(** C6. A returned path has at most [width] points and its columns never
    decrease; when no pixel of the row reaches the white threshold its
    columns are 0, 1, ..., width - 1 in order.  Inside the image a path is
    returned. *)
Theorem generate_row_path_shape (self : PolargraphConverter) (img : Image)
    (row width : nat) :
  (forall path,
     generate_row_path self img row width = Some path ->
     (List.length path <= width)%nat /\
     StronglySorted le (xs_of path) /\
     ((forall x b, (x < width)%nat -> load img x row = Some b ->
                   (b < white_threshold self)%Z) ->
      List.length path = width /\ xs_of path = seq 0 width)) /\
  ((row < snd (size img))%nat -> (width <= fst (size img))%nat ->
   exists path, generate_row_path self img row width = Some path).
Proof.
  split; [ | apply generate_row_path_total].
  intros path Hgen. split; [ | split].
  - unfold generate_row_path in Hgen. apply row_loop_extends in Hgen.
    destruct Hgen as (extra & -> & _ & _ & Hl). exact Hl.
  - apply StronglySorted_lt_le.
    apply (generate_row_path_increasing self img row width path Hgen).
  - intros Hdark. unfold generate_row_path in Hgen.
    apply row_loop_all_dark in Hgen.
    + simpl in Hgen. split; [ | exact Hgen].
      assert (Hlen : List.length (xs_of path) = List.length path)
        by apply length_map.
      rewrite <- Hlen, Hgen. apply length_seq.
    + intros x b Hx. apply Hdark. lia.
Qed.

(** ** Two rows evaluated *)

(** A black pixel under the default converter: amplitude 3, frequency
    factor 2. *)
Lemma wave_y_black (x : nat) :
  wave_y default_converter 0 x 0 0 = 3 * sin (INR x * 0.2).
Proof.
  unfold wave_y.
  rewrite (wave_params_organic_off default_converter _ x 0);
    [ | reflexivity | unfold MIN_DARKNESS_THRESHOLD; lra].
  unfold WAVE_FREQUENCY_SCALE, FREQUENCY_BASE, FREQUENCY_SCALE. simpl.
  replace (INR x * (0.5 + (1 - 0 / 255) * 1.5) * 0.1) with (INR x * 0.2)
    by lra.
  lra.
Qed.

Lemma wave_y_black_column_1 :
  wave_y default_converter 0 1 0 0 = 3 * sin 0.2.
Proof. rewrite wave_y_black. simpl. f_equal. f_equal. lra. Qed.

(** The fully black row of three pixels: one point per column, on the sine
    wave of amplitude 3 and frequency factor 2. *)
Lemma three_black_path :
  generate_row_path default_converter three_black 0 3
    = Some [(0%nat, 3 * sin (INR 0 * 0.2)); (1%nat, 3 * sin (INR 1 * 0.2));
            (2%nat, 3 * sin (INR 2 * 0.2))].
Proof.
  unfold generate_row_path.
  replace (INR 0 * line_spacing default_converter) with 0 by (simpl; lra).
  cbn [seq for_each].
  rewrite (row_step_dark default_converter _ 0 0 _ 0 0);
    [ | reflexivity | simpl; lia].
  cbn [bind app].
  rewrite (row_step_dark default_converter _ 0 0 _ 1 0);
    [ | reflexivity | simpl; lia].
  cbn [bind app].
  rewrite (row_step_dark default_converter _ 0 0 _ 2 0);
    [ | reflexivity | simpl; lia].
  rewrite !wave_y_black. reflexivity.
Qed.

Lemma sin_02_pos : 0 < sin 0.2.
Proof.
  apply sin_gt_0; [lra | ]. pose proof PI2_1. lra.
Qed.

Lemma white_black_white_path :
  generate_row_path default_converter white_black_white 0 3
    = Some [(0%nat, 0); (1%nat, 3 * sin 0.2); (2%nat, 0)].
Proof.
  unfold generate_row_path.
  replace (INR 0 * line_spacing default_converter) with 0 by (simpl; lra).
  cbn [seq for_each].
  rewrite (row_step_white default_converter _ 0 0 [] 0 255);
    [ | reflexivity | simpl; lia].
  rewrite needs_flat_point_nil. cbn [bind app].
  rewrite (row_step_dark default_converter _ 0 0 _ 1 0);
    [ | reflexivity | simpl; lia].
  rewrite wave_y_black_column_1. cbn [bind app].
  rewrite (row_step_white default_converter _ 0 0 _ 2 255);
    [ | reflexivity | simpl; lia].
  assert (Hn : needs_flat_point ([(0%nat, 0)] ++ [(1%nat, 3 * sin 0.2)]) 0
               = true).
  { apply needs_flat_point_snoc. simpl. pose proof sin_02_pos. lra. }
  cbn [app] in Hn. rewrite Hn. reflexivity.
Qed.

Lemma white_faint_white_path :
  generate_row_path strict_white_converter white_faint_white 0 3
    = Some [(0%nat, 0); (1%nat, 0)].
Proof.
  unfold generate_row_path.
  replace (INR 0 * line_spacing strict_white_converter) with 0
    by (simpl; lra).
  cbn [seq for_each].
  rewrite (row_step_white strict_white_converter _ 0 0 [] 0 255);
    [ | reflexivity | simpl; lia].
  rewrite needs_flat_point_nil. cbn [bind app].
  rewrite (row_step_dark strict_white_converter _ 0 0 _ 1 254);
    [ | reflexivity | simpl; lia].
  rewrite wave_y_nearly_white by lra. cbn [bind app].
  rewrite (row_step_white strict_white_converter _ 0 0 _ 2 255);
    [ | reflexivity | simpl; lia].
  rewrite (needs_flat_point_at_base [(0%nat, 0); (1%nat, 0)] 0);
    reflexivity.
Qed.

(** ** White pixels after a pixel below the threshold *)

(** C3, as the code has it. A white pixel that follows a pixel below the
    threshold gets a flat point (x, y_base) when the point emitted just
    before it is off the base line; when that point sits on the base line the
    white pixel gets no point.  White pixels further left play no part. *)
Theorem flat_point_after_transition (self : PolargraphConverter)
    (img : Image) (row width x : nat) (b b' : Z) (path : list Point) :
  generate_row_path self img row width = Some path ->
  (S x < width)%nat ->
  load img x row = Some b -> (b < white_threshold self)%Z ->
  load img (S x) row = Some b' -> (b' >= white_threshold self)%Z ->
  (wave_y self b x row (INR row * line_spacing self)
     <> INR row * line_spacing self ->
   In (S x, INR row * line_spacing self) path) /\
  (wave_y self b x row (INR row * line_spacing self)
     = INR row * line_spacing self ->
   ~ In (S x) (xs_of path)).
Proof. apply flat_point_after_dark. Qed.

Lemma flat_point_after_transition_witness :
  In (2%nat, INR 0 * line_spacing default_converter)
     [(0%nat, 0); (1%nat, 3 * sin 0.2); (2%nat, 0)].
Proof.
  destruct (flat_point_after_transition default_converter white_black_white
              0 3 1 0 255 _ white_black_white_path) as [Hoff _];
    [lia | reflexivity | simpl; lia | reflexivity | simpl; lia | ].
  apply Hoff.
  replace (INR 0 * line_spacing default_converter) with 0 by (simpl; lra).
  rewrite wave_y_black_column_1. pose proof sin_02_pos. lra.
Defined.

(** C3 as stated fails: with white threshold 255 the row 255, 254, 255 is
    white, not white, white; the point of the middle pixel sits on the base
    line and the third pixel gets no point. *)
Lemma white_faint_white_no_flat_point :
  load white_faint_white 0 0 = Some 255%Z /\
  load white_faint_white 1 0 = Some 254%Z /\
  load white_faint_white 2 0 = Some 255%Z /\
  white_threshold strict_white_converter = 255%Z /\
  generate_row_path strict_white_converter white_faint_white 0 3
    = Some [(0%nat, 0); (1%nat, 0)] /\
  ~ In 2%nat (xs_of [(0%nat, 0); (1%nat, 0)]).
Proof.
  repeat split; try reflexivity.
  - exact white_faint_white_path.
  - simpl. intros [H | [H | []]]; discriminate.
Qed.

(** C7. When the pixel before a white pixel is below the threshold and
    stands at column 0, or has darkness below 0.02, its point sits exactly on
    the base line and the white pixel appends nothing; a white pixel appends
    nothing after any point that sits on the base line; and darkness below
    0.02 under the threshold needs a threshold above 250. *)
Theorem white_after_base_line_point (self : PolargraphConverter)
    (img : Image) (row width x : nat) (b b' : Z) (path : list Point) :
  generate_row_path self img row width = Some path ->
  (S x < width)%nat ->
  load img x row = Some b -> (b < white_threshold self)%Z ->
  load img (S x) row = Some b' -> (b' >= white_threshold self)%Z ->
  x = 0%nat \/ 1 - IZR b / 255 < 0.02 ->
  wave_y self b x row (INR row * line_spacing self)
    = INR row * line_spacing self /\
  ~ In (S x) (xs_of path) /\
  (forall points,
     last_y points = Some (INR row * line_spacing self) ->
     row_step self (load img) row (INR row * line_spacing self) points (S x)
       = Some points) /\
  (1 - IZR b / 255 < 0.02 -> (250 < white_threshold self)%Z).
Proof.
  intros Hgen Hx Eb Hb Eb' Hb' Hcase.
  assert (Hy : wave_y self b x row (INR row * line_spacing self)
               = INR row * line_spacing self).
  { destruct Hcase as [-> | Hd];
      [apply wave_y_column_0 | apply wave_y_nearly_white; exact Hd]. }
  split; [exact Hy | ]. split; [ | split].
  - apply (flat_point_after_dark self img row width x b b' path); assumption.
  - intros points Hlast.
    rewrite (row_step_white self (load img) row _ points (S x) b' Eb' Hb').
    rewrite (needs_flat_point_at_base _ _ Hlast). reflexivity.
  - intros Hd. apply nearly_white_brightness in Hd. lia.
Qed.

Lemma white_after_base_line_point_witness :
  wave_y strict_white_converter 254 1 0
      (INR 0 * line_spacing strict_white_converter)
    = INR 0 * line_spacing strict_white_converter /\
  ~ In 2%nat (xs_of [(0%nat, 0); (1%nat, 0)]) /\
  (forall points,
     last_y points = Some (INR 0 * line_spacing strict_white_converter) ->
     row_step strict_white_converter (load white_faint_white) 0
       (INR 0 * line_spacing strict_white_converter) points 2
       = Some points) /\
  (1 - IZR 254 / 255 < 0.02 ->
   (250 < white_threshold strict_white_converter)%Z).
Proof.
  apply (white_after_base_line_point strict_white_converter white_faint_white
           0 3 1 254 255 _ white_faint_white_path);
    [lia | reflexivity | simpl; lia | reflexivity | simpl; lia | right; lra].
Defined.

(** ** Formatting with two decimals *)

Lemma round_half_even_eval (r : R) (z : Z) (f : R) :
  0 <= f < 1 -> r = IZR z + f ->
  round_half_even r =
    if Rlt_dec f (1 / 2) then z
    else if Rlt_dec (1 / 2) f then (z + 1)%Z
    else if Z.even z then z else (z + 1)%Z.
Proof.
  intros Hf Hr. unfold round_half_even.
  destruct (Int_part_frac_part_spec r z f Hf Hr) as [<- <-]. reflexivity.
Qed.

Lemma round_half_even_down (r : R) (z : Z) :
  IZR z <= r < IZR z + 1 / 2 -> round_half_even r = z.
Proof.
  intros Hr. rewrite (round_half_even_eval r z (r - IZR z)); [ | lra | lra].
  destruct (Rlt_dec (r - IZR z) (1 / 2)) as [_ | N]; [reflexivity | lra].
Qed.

---

WORK REQUEST
Say the number of lines in the material above that contain the word "pixels", and nothing else.

OUTPUT
3